Data from: Who is using AI to code? Global diffusion and impact of generative AI
Data files
Jan 21, 2026 version files 3.12 GB
-
final_data_2.zip
3.12 GB
-
README.md
12.13 KB
Abstract
Generative coding tools promise big productivity gains, but uneven uptake could widen skill and income gaps. We train a neural classifier to spot AI-generated Python functions in over 30 million GitHub commits by 160,000 developers, tracking how fast —and where— these tools take hold. Today, AI writes an estimated 29 % of Python functions in the US, a modest and shrinking lead over other countries. We estimate that quarterly output, measured in online code contributions, has increased by 3.6% because of this. Our evidence suggests that programmers using AI may also more readily expand into new domains of software development. However, experienced, senior-level programmers capture nearly all productivity and exploration gains, while we observe no significant benefits of AI adoption for early-career programmers. This widens, rather than closes, the skill gap.
Dataset DOI: 10.5061/dryad.3r2280gv0
Description of the data and file structure
Data for replication of the paper "Who is using AI to code?

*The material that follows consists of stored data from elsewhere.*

Lemma no_shared_tokens_perm ds ds' :
  (∀ d, d ∈ ds' → d ∈ ds) → no_shared_tokens ds → no_shared_tokens ds'.
Proof. intros Hs H d1 d2 k1 k2 i1 i2 t H1 H2. apply (H d1 d2); auto. Qed.

(** Without token conflicts the merge is associative: merging [d3] into the
    merge of [d1] and [d2] gives the ring obtained by merging the merge of [d2]
    and [d3] into [d1]. *)
Theorem Merge_associative `{R : MapRange} (d1 d2 d3 : Desc) (now : Z) :
  normal d1 → normal d2 → normal d3 →
  positive (Ingesters d1) → positive (Ingesters d2) → positive (Ingesters d3) →
  no_shared_tokens [d1; d2; d3] →
  merged (merged d1 d2 false now) d3 false now = merged d1 (merged d2 d3 false now) false now.
Proof.
  intros Hn1 Hn2 Hn3 Hp1 Hp2 Hp3 Hns.
  assert (no_shared_tokens [d1; d2]) as Hns12
    by (apply (no_shared_tokens_perm [d1; d2; d3]); [set_solver|done]).
  assert (no_shared_tokens [d2; d3]) as Hns23
    by (apply (no_shared_tokens_perm [d1; d2; d3]); [set_solver|done]).
  assert (no_shared_tokens [d1; mkDesc (join (Ingesters d2) (Ingesters d3))]) as Hns1.
  { apply (no_shared_tokens_perm [mkDesc (join (Ingesters d2) (Ingesters d3)); d1]); [set_solver|].
    apply no_shared_tokens_join, (no_shared_tokens_perm [d1; d2; d3]); [set_solver|done]. }
  rewrite (merged_join d1 d2), (merged_join d2 d3) by done.
  rewrite !merged_join; try done.
  - simpl. f_equal. by apply join_assoc.
  - by apply join_normal.
  - by apply join_normal.
  - by apply no_shared_tokens_join.
Qed.

Definition ex_ring3 : Desc :=
  ex_ring [("ing1", ex_instance "a1" 40 LEFT []); ("ing2", ex_instance "a2" 20 ACTIVE [7; 9])].
Definition ex_ring4 : Desc := ex_ring [("ing1", ex_instance "a1" 15 ACTIVE [1; 50])].
(** ** The network *)
Record network := mkNetwork {
  rings : nat → Desc;
  messages : list Desc;
  issued : list entry;              (* all entries that were written *)
  heard : nat → list entry          (* what has reached a node *)
}.
Definition start : network := mkNetwork (λ _, NewDesc) [] [] (λ _, []).
Definition upd {A} (j : nat) (x : A) (f : nat → A) : nat → A := λ n, if decide (n = j) then x else f n.
Inductive gossip_step (n n' : network) : Prop :=
| g_write (R : MapRange) j o localCAS now :
    (* the function given to [CAS] has returned [o] *)
    keeps (rings n j) o localCAS →
    n' = mkNetwork (upd j (merged (R := R) (rings n j) o localCAS now) (rings n)) (messages n) (issued n ++ map_to_list (Ingesters o))
           (upd j (heard n j ++ map_to_list (Ingesters o)) (heard n)) →
    gossip_step n n'
| g_send j m :
    m ⊆ Ingesters (rings n j) →
    n' = mkNetwork (rings n) (messages n ++ [mkDesc m]) (issued n) (heard n) → gossip_step n n'
| g_deliver (R : MapRange) j d now :
    d ∈ messages n →
    n' = mkNetwork (upd j (merged (R := R) (rings n j) d false now) (rings n)) (messages n) (issued n)
           (upd j (heard n j ++ map_to_list (Ingesters d)) (heard n)) →
    gossip_step n n'.

(** what is broadcast after a merge, the change it returned, is a part of the ring *)
Lemma change_is_part `{R : MapRange} d o now c : merge_change d o false now = Ok (Some c) → Ingesters c ⊆ Ingesters (merged d o false now).
Proof.
  intros Hc. destruct (Merge_change_exact d o false now) as [(_ & Hn & _)|(c' & Hc' & _ & Hex)]; [congruence|].
  rewrite Hc in Hc'. injection Hc' as <-. apply map_subseteq_spec. intros k i Hk. by apply Hex.
Qed.
Lemma issued_grows n n' : rtc gossip_step n n' → issued n ⊆ issued n'.
Proof.
  induction 1 as [|n n1 n' Hs _ IH]; [done|]. etrans; [|exact IH]. destruct Hs as [R j o localCAS now _ ->|j m _ ->|R j d now _ ->]; simpl; set_solver.
Qed.

(** *** The invariant, of the entries or of a part of them *)
Section invariant.
Variable g : InstanceDesc → InstanceDesc.
Variable P : list entry → Prop.
Hypothesis P_subset : ∀ U U', P U → U' ⊆ U → P U'.
Hypothesis P_timed : ∀ U, P U → timed U.
Hypothesis g_Timestamp : ∀ i, Timestamp (g i) = Timestamp i.
Hypothesis g_merged : merges_as_join g P.

Record network_inv (n : network) : Prop := {
  ni_newest : ∀ j, newest (project g (heard n j)) (g <$> Ingesters (rings n j));
  ni_heard : ∀ j, project g (heard n j) ⊆ project g (issued n);
  ni_messages : ∀ d, d ∈ messages n → within (g <$> Ingesters d) (project g (issued n))
}.

Lemma within_project m : within (g <$> m) (project g (map_to_list m)).
Proof. intros k i Hk. rewrite <- project_map. by apply elem_of_map_to_list. Qed.
Lemma within_timed m U : P U → within (g <$> m) (project g U) → timed (map_to_list (g <$> m)).
Proof.
  intros HU Hm k i Hk%elem_of_map_to_list. apply Hm, elem_of_project in Hk as (i0 & Hi0 & ->). rewrite g_Timestamp. by apply (P_timed U HU k).
Qed.
(** merging [o] into a ring that has the newest of what it has heard *)
Lemma merge_newest (R : MapRange) U d o localCAS now K : P U → keeps d o localCAS →
  within (g <$> Ingesters d) (project g U) → within (g <$> Ingesters o) (project g U) → newest (project g K) (g <$> Ingesters d) →
  newest (project g (K ++ map_to_list (Ingesters o))) (g <$> Ingesters (merged d o localCAS now)).
Proof.
  intros HU Hk Hd Ho Hn. rewrite (g_merged R U) by done.
  eapply newest_perm; [|apply newest_join; [by eapply within_timed|exact Hn]].
  intros e. unfold project. rewrite fmap_app, !elem_of_app. by rewrite (project_map g (Ingesters o)).
Qed.

Lemma gossip_step_inv n n' : P (issued n') → network_inv n → gossip_step n n' → network_inv n'.
Proof.
  intros HU [H1 H2 H3] Hs. assert (∀ j, within (g <$> Ingesters (rings n j)) (project g (issued n))) as Hw.
  { intros j k i Hk. apply (H2 j). exact (newest_within _ _ (H1 j) k i Hk). }
  destruct Hs as [R j o localCAS now Hk ->|j m Hm ->|R j d now Hd ->]; simpl in *.
  - set (U := issued n ++ map_to_list (Ingesters o)) in *.
    assert (project g (issued n) ⊆ project g U) as Hl by (apply project_subset; unfold U; set_solver).
    assert (project g (map_to_list (Ingesters o)) ⊆ project g U) as Hr by (apply project_subset; unfold U; set_solver).
    constructor; simpl.
    + intros j'. unfold upd. destruct (decide (j' = j)) as [->|Hne]; [|apply H1]. apply (merge_newest R U); [done|done| | |apply H1].
      * intros k i Hi. by apply Hl, (Hw j).
      * intros k i Hi. by apply Hr, within_project.
    + intros j'. unfold upd. destruct (decide (j' = j)) as [_|_].
      * unfold project at 1. rewrite fmap_app. specialize (H2 j). intros e [He|He]%elem_of_app; [by apply Hl, H2|by apply Hr].
      * specialize (H2 j'). set_solver.
    + intros d Hd k i Hi. by apply Hl, (H3 d Hd).
  - constructor; simpl; [done|done|]. intros d [Hd| ->%list_elem_of_singleton]%elem_of_app; [by apply H3|]. simpl.
    intros k i Hk. apply (Hw j k i). rewrite lookup_fmap in Hk |- *. destruct (m !! k) as [x|] eqn:Hx; [|done].
    by rewrite (lookup_weaken _ _ _ _ Hx Hm).
  - constructor; simpl; [| |done].
    + intros j'. unfold upd. destruct (decide (j' = j)) as [->|Hne]; [|apply H1].
      apply (merge_newest R (issued n)); [done|done|apply Hw|by apply H3|apply H1].
    + intros j'. unfold upd. destruct (decide (j' = j)) as [->|Hne]; [|apply H2]. unfold project at 1. rewrite fmap_app.
      intros [k i] [Hx|Hx]%elem_of_app; [by apply (H2 j)|]. change (_ <$> _) with (project g (map_to_list (Ingesters d))) in Hx.
      rewrite <- project_map in Hx. apply elem_of_map_to_list in Hx. exact (H3 d Hd k i Hx).
Qed.
Lemma gossip_inv n : P (issued n) → rtc gossip_step start n → network_inv n.
Proof.
  intros HU Hr. assert (∀ m, rtc gossip_step m n → network_inv m → network_inv n) as H.
  { clear Hr. intros m Hr. induction Hr as [|n0 n1 n Hs Hr IH]; [done|]. intros Hi. apply IH; [done|].
    eapply gossip_step_inv; [|done|done]. eapply P_subset; [done|]. by apply issued_grows. }
  apply (H start Hr). constructor; simpl; [|intros j; done|].
  - intros j. rewrite fmap_empty. apply newest_nil.
  - intros d Hd. by apply elem_of_nil in Hd.
Qed.

(** with no ties between entries of one name, two nodes that have heard the same agree *)
Lemma same_heard n : P (issued n) → rtc gossip_step start n →
  (∀ k i i', (k, i) ∈ project g (issued n) → (k, i') ∈ project g (issued n) → weight i = weight i' → i = i') →
  (∀ j j', (∀ e, e ∈ project g (heard n j) ↔ e ∈ project g (heard n j')) → g <$> Ingesters (rings n j) = g <$> Ingesters (rings n j')) ∧
  (∀ j m, newest (project g (issued n)) m → (∀ k i, m !! k = Some i → (k, i) ∈ project g (heard n j)) → g <$> Ingesters (rings n j) = m).
Proof.
  intros HU Hr Hties. pose proof (gossip_inv n HU Hr) as [H1 H2 _]. split.
  - intros j j' He. apply (newest_unique (project g (issued n)) (project g (heard n j)) (project g (heard n j'))); try done.
    + intros k i Hk. apply He. exact (newest_within _ _ (H1 j) k i Hk).
    + intros k i Hk. apply He. exact (newest_within _ _ (H1 j') k i Hk).
  - intros j m Hm Hall. apply (newest_unique (project g (issued n)) (project g (heard n j)) (project g (issued n))); try done.
    intros k i Hk. apply (H2 j). exact (newest_within _ _ (H1 j) k i Hk).
Qed.
End invariant.
(* ===== verification/MemberlistFacts.v ===== *)
(** * What the gossiped store promises

    Versions and the compare-and-swap of [Memberlist], for any implementation of
    [Mergeable]. *)
From Stdlib Require Import ZArith Lia.
From stdpp Require Import base gmap strings list sorting fin_maps relations.
From S2P Require Import Prelude Memberlist.

Section facts.
Context {V E : Type} `{!MergeableOps V E}.
Implicit Types m : gmap string (valueDesc V).

(** the version of a key: 0 when it has no value *)
Definition version_of m (key : string) : Z := version (default valueDesc_zero (m !! key)).

Lemma store_in_place_other m key v j : j ≠ key → store_in_place m key v !! j = m !! j.
Proof.
  intros Hj. unfold store_in_place. destruct (m !! key) as [[[?|] ? ?]|]; [|done..].
  simpl. by rewrite lookup_insert_ne.
Qed.

Lemma store_in_place_version m key v : version_of (store_in_place m key v) key = version_of m key.
Proof.
  unfold version_of, store_in_place. destruct (m !! key) as [[[?|] ? ?]|] eqn:Hm; simpl.
  - by rewrite lookup_insert_eq.
  - by rewrite Hm.
  - by rewrite Hm.
Qed.

Lemma store_in_place_dom m key v j : is_Some (store_in_place m key v !! j) ↔ is_Some (m !! j).
Proof.
  unfold store_in_place. destruct (m !! key) as [[[?|] ? ?]|] eqn:Hm; [|done..]. simpl.
  destruct (decide (j = key)) as [->|Hj].
  - rewrite lookup_insert_eq, Hm. split; eauto.
  - by rewrite lookup_insert_ne.
Qed.

Lemma get_version m key : (get m key).2 = version_of m key.
Proof. done. Qed.

(** [m'] differs from [m] at most in the value held at [key] *)
Definition same_versions m m' (key : string) : Prop :=
  (∀ j, j ≠ key → m' !! j = m !! j) ∧ version_of m' key = version_of m key ∧
  (is_Some (m' !! key) ↔ is_Some (m !! key)).

Lemma same_versions_refl m key : same_versions m m key.
Proof. done. Qed.
Lemma store_in_place_same m m' key v :
  same_versions m m' key → same_versions m (store_in_place m' key v) key.
Proof.
  intros (Ho & Hv & Hd). split; [|split].
  - intros j Hj. by rewrite store_in_place_other, Ho.
  - by rewrite store_in_place_version.
  - by rewrite store_in_place_dom.
Qed.
Hint Resolve same_versions_refl store_in_place_same : dskit.

Lemma mergeValueForKey_cases lit m key v cas codec now nowLimit m' r :
  mergeValueForKey lit m key v cas codec now nowLimit = (m', r) →
  (r = Err errVersionMismatch ∧ m' = m ∧ 0 < cas ∧ version_of m key ≠ cas) ∨
  (¬ (0 < cas ∧ version_of m key ≠ cas) ∧ r ≠ Err errVersionMismatch ∧
   ((∃ change res, r = Ok (Some (mg_Clone change), u64 (version_of m key + 1)) ∧
       mg_MergeContent change ≠ [] ∧
       m' !! key = Some (mkValueDesc (Some res) (u64 (version_of m key + 1)) codec) ∧
       ∀ j, j ≠ key → m' !! j = m !! j) ∨
    ((r = Ok (None, 0) ∨ ∃ e, r = Err (errMergeFailed e)) ∧ same_versions m m' key))).
Proof.
  unfold mergeValueForKey. cbv zeta. fold (version_of m key).
  case_bool_decide as Hc; simpl; [case_bool_decide as Hv; simpl|].
  1: { intros [= <- <-]. by left. }
  all: intros Hm; right; (split; [lia|]); revert Hm;
    destruct (computeNewValue _ _ _ _) as [res [[change|]|e]];
    [|intros [= <- <-]; split; [done|]; right; eauto 6 with dskit..];
    (case_bool_decide as Hl; [intros [= <- <-]; split; [done|]; right; eauto 6 with dskit|]);
    (destruct (if bool_decide (0 < lit) then _ else _) as [res' change'] eqn:Hboth);
    (case_bool_decide as Hlit; simpl;
     [case_bool_decide as Hl'; [intros [= <- <-]; split; [done|]; right; eauto 8 with dskit|]
     |]); intros [= <- <-]; (split; [done|]); left; exists change', res';
    (split; [done|]); (split; [intros Hnil;
       first [by rewrite Hnil in Hl' | injection Hboth as <- <-; by rewrite Hnil in Hl]|]);
    (split; [by rewrite lookup_insert_eq|]); intros j Hj;
    by rewrite lookup_insert_ne, !store_in_place_other.
Qed.

Lemma mergeValueForKey_outcome lit m key v cas codec now nowLimit :
  let '(m', r) := mergeValueForKey lit m key v cas codec now nowLimit in
  (∀ j, j ≠ key → m' !! j = m !! j) ∧
  (r = Err errVersionMismatch ↔ 0 < cas ∧ version_of m key ≠ cas) ∧
  match r with
  | Err errVersionMismatch => m' = m
  | Ok (Some _, newver) =>
      newver = u64 (version_of m key + 1) ∧
      ∃ res, m' !! key = Some (mkValueDesc (Some res) newver codec)
  | _ => version_of m' key = version_of m key ∧ (is_Some (m' !! key) ↔ is_Some (m !! key))
  end.
Proof.
  destruct (mergeValueForKey _ _ _ _ _ _ _ _) as [m' r] eqn:Hm.
  apply mergeValueForKey_cases in Hm as [(-> & -> & Hc)|(Hc & Hr & [Hs|[Hr' (Ho & Hv & Hd)]])].
  - done.
  - destruct Hs as (change & res & -> & _ & Hk & Ho). split; [done|]. split; [|by eauto].
    split; [done|]. by intros.
  - split; [done|]. split; [by split; intros|].
    by destruct Hr' as [->|[e ->]].
Qed.

(** what is stored when a change is reported: the incoming value merged into the one
    that was there, without the tombstones that have expired *)
Lemma mergeValueForKey_stored lit m key v cas codec now nowLimit m' change newver :
  mergeValueForKey lit m key v cas codec now nowLimit = (m', Ok (Some change, newver)) →
  let old := value (default valueDesc_zero (m !! key)) in
  ∃ res change0, computeNewValue v old (bool_decide (0 < cas)) now = (res, Ok (Some change0)) ∧
    newver = u64 (version_of m key + 1) ∧
    m' = <[key := mkValueDesc (Some (if bool_decide (0 < lit)
                                     then (remove_tombstones_both (is_nil old) res change0 (nowLimit - lit)).1 else res)) newver codec]> m.
Proof.
  unfold mergeValueForKey. cbv zeta. fold (version_of m key). set (old := value (default valueDesc_zero (m !! key))).
  destruct (bool_decide (0 < cas) && _); [done|].
  destruct (computeNewValue v old _ now) as [res [[change0|]|e]] eqn:Hc; [|done..].
  assert (∀ m0 x, (∀ j, j ≠ key → m0 !! j = m !! j) → <[key := x]> m0 = <[key := x]> m) as Hins.
  { intros m0 x Ho. apply map_eq. intros j. destruct (decide (j = key)) as [->|Hj]; [by rewrite !lookup_insert_eq|].
    rewrite !lookup_insert_ne by done. by apply Ho. }
  destruct (bool_decide (length (mg_MergeContent change0) = 0%nat)); [done|]. destruct (bool_decide (0 < lit)); simpl.
  - destruct (remove_tombstones_both _ _ _ _) as [res' change'] eqn:Hr. simpl.
    destruct (bool_decide (length (mg_MergeContent change') = 0%nat)); [done|]. intros [= <- <- <-]. exists res, change0. split; [done|]. split; [done|]. rewrite Hr. apply Hins.
    intros j Hj. by rewrite !store_in_place_other.
  - intros [= <- <- <-]. exists res, change0. split; [done|]. split; [done|]. apply Hins.
    intros j Hj. by rewrite !store_in_place_other.
Qed.

(** C10. [mergeValueForKey] and versions: a call given a stale version fails with
    [errVersionMismatch] and touches nothing; a call that reports a change stores
    a value under the next version, and the reported version is that one; in
    every other case the version of every key, and the set of keys, is
    unchanged.  Other keys are never touched. *)
Theorem mergeValueForKey_contract lit m key v cas codec now nowLimit :
  let '(m', r) := mergeValueForKey lit m key v cas codec now nowLimit in
  (∀ j, j ≠ key → m' !! j = m !! j) ∧
  (r = Err errVersionMismatch ↔ 0 < cas ∧ version_of m key ≠ cas) ∧
  match r with
  | Err errVersionMismatch => m' = m
  | Ok (Some _, newver) =>
      newver = u64 (version_of m key + 1) ∧
      ∃ res, m' !! key = Some (mkValueDesc (Some res) newver codec)
  | _ => version_of m' key = version_of m key ∧ (is_Some (m' !! key) ↔ is_Some (m !! key))
  end.
Proof. apply mergeValueForKey_outcome. Qed.

(** ** [CAS] *)
Section cas.
Context {S : Type} (f : option V → S → S * (cas_out V * bool * option string)).

Lemma trySingleCas_cases lit m s key codec env now nowLimit m' s' retry r :
  trySingleCas f lit m s key codec env now nowLimit = (m', s', (retry, r)) →
  ∃ out retry' err, f (get m key).1 s = (s', (out, retry', err)) ∧
  match r with
  | Err errVersionMismatch =>
      m' = env m ∧ 0 < version_of m key ∧ version_of (env m) key ≠ version_of m key
  | Err errTooManyRetries => False
  | Ok (Some change, newver) =>
      err = None ∧ newver ≠ 0 ∧ ∃ v, out = OutValue v ∧
      mergeValueForKey lit (env m) key v (version_of m key) codec now nowLimit
      = (m', Ok (Some change, newver))
  | _ => u64 (version_of (env m) key + 1) ≠ 0 → same_versions (env m) m' key
  end.
Proof.
  unfold trySingleCas. pose proof (get_version m key) as Hver.
  destruct (get m key) as [val ver]. simpl in Hver |- *. subst ver.
  destruct (f val s) as [s1 [[out retry1] err]] eqn:Hf.
  destruct err as [msg|]; [intros [= <- <- <- <-]; exists out, retry1, (Some msg); by auto with dskit|].
  destruct out as [|ty|v]; [intros [= <- <- <- <-]; do 3 eexists; by auto with dskit..|].
  destruct (mergeValueForKey _ _ _ _ _ _ _ _) as [m2 res] eqn:Hm.
  pose proof (mergeValueForKey_cases _ _ _ _ _ _ _ _ _ _ Hm) as Hcases.
  destruct res as [[change newver]|e].
  - case_bool_decide as Hnv; intros [= <- <- <- <-]; exists (OutValue v), retry1, None; (split; [done|]).
    + destruct Hcases as [(? & _)|(_ & _ & [(ch & res & [= -> ->] & _ & _)|[_ ?]])]; done.
    + destruct change as [change|]; [|intros _; by destruct Hcases as [(? & _)|(_ & _ & [(? & ? & ? & _)|[_ ?]])]].
      split; [done|]. split; [done|]. by exists v.
  - intros [= <- <- <- <-]; exists (OutValue v), retry1, None; (split; [done|]).
    destruct Hcases as [(Hr & -> & Hc)|(_ & Hr & [(? & ? & ? & _)|[He ?]])]; [|done|].
    + injection Hr as ->. done.
    + by destruct He as [?|[e' [= ->]]].
Qed.

(** A successful round: what [f] returned for the value in [m] is merged into the
    store the others have made of it meanwhile.  If the key had a version, that is
    still its version.  If it had none, [f] was given no value and there may be one
    now: the version is not looked at. *)
Definition cas_round lit (envs : nat → cas_env) key codec (n : nat) m s m' s' change newver : Prop :=
  ∃ v retry,
    f (get m key).1 s = (s', (OutValue v, retry, None)) ∧
    (0 < version_of m key → version_of (ce_interfere (envs n) m) key = version_of m key) ∧
    mergeValueForKey lit (ce_interfere (envs n) m) key v (version_of m key) codec
      (ce_now (envs n)) (ce_nowLimit (envs n)) = (m', Ok (Some change, newver)).

Lemma CAS_loop_success lit envs n last m s key codec m' s' change newver :
  CAS_loop f lit envs n last m s key codec = (m', s', Ok (Some (change, newver))) →
  ∃ i m1 s1, (0 < i ≤ n)%nat ∧ cas_round lit envs key codec i m1 s1 m' s' change newver.
Proof.
  revert last m s. induction n as [|n IH]; intros last m s; simpl; [done|].
  destruct (is_errNoChange last && _); [done|].
  destruct (trySingleCas _ _ _ _ _ _ _ _) as [[m1 s1] [retry [[[ch|] nv]|e]]] eqn:Ht.
  - intros [= -> -> -> ->]. exists (Datatypes.S n), m, s. split; [lia|].
    apply trySingleCas_cases in Ht as (out & retry' & err & Hf & -> & _ & v & -> & Hm).
    exists v, retry'. split; [done|]. split; [|done]. intros Hpos.
    apply mergeValueForKey_cases in Hm as [(? & _)|[Hc _]]; [done|].
    destruct (decide (version_of (ce_interfere (envs (Datatypes.S n)) m) key = version_of m key)) as [?|?];
      [done|]. by destruct Hc.
  - done.
  - destruct (negb retry); [done|]. intros (i & m2 & s2 & Hi & Hr)%IH.
    exists i, m2, s2. split; [lia|done].
Qed.

(** C11. A successful [CAS] is, in one of its at most [maxCasRetries] rounds, one
    read and one merge.  [f] was given the value in some store [m1], which the other
    goroutines have turned into [m2]; the value of the key is then what [f] returned
    merged into the value in [m2], less expired tombstones, under the version after
    that of [m2], and nothing else has changed.  If the key had a version in [m1] it
    has that version in [m2], and the merge is a local one, which takes what is
    missing for removed.  If it had none, nothing is compared: what others have
    stored meanwhile is merged with, as a message from another node would be. *)
Theorem CAS_success lit envs m s key codec m' s' change newver :
  CAS_store f lit envs m s key codec = (m', s', Ok (Some (change, newver))) →
  ∃ i m1 s1 v retry, let m2 := ce_interfere (envs i) m1 in let old := value (default valueDesc_zero (m2 !! key)) in
    (0 < i ≤ maxCasRetries)%nat ∧
    f (get m1 key).1 s1 = (s', (OutValue v, retry, None)) ∧
    (0 < version_of m1 key → version_of m2 key = version_of m1 key) ∧
    ∃ res change0,
      computeNewValue v old (bool_decide (0 < version_of m1 key)) (ce_now (envs i)) = (res, Ok (Some change0)) ∧
      newver = u64 (version_of m2 key + 1) ∧
      m' = <[key := mkValueDesc (Some (if bool_decide (0 < lit)
             then (remove_tombstones_both (is_nil old) res change0 (ce_nowLimit (envs i) - lit)).1 else res)) newver codec]> m2.
Proof.
  intros (i & m1 & s1 & Hi & v & retry & Hf & Hv & Hm)%CAS_loop_success. exists i, m1, s1, v, retry.
  split; [done|]. split; [done|]. split; [done|]. by eapply mergeValueForKey_stored.
Qed.

Lemma same_versions_trans m1 m2 m3 key :
  same_versions m1 m2 key → same_versions m2 m3 key → same_versions m1 m3 key.
Proof.
  intros (Ho & Hv & Hd) (Ho' & Hv' & Hd'). split; [|split].
  - intros j Hj. by rewrite Ho', Ho.
  - congruence.
  - by rewrite Hd'.
Qed.

(** C12. A failing [CAS], alone on the store, leaves every key at its version:
    whatever [f] returned in the rounds that ran, no round stored a new version,
    and the reported error is never the version mismatch. *)
Theorem CAS_failure lit envs m s key codec m' s' e :
  (∀ i m0, ce_interfere (envs i) m0 = m0) → 0 ≤ version_of m key < 2 ^ 64 - 1 →
  CAS_store f lit envs m s key codec = (m', s', Err e) →
  same_versions m m' key ∧ last_error e ≠ Some errTooManyRetries ∧ last_error e ≠ None.
Proof.
  intros Hq Hver. unfold CAS_store.
  assert (∀ n last m1 s1, same_versions m m1 key → last ≠ Some errVersionMismatch →
    last ≠ Some errTooManyRetries → (n = 0%nat → last ≠ None) →
    CAS_loop f lit envs n last m1 s1 key codec = (m', s', Err e) →
    same_versions m m' key ∧ last_error e ≠ Some errTooManyRetries ∧ last_error e ≠ None) as Hloop.
  { induction n as [|n IH]; intros last m1 s1 Hs Hl1 Hl2 Hl3; simpl.
    { intros [= <- <- <-]. simpl. split; [done|]. specialize (Hl3 eq_refl).
      by destruct last as [[]|]. }
    destruct (is_errNoChange last && _) eqn:Hctx; [intros [= <- <- <-]; by split|].
    destruct (trySingleCas _ _ _ _ _ _ _ _) as [[m2 s2] [retry res]] eqn:Ht.
    apply trySingleCas_cases in Ht as (out & retry' & err & _ & Hres). rewrite Hq in Hres.
    assert (u64 (version_of m1 key + 1) ≠ 0) as Hu.
    { destruct Hs as (_ & -> & _). unfold u64. rewrite Z.mod_small by lia. lia. }
    destruct res as [[[ch|] nv]|e1]; [done..|].
    assert (same_versions m m2 key ∧ e1 ≠ errVersionMismatch ∧ e1 ≠ errTooManyRetries) as (Hs2 & He1 & He2).
    { destruct e1; try (split; [eapply same_versions_trans; [done|by apply Hres]|done]); [|done].
      destruct Hres as (_ & _ & Hne). done. }
    destruct (negb retry); [|by apply IH; auto; congruence].
    intros [= <- <- <-]. simpl. by destruct e1. }
  apply Hloop; auto with dskit; done.
Qed.
End cas.
End facts.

Global diffusion and impact of generative AI."
Files and variables
File: final_data_2.zip
final_data directory
Reference for the inputs used by the notebooks and scripts.
All Excel workbooks have been flattened to per-sheet CSVs in clean_csv/, preserving values while removing formatting.
Top-level files
AI_010_data_uq.parquet— User-quarter panel used for cross-checks in gender/experience analyses.country_functions.csv— Function-level AI share data with country codes and years (non-US sample).full_countries.csv— Country-level adoption estimates with corrected shares and standard errors by year.functions.csv— Function-level AI share data (US sample); used in diffusion/ttest and panel scripts.hist_data.npz— Pre-binned histogram counts/edges for classifier score plots (Supplementary S2).panel_with_libs_coarse.csv— User-project-quarter commit counts and coarse library metrics for panel construction.project_by_project_library_bipartite_rca_sbm.csv— Project clustering output for RCA/SBM communities.project_by_task_from_library_uni_network.csv— Project-to-task community mapping used for PMI/Louvain communities.pyfunctions_ai_classified.parquet— Labeled Python function dataset with AI vs human predictions and metadata.raw_data_encrypted_final.csv.zip— Core raw dataset of user-level AI shares and demographics.
Model evaluation outputs
newmodels_data/— Pickled score distributions for newer models:claude-sonnet-4-20250514_42_shuffled_{988,997}.pkl,deepseek-V3_{42,1414}_{988,997}.pkl,gpt-4.1_1414_shuffled_{988,997}.pkl,o3_42_{988,997}.pkl.wild_data/— Pickled WildChat evaluation scores:gpt-3.5-turbo_{assist,synth}.pkl,gpt-4_{assist,synth}.pkl.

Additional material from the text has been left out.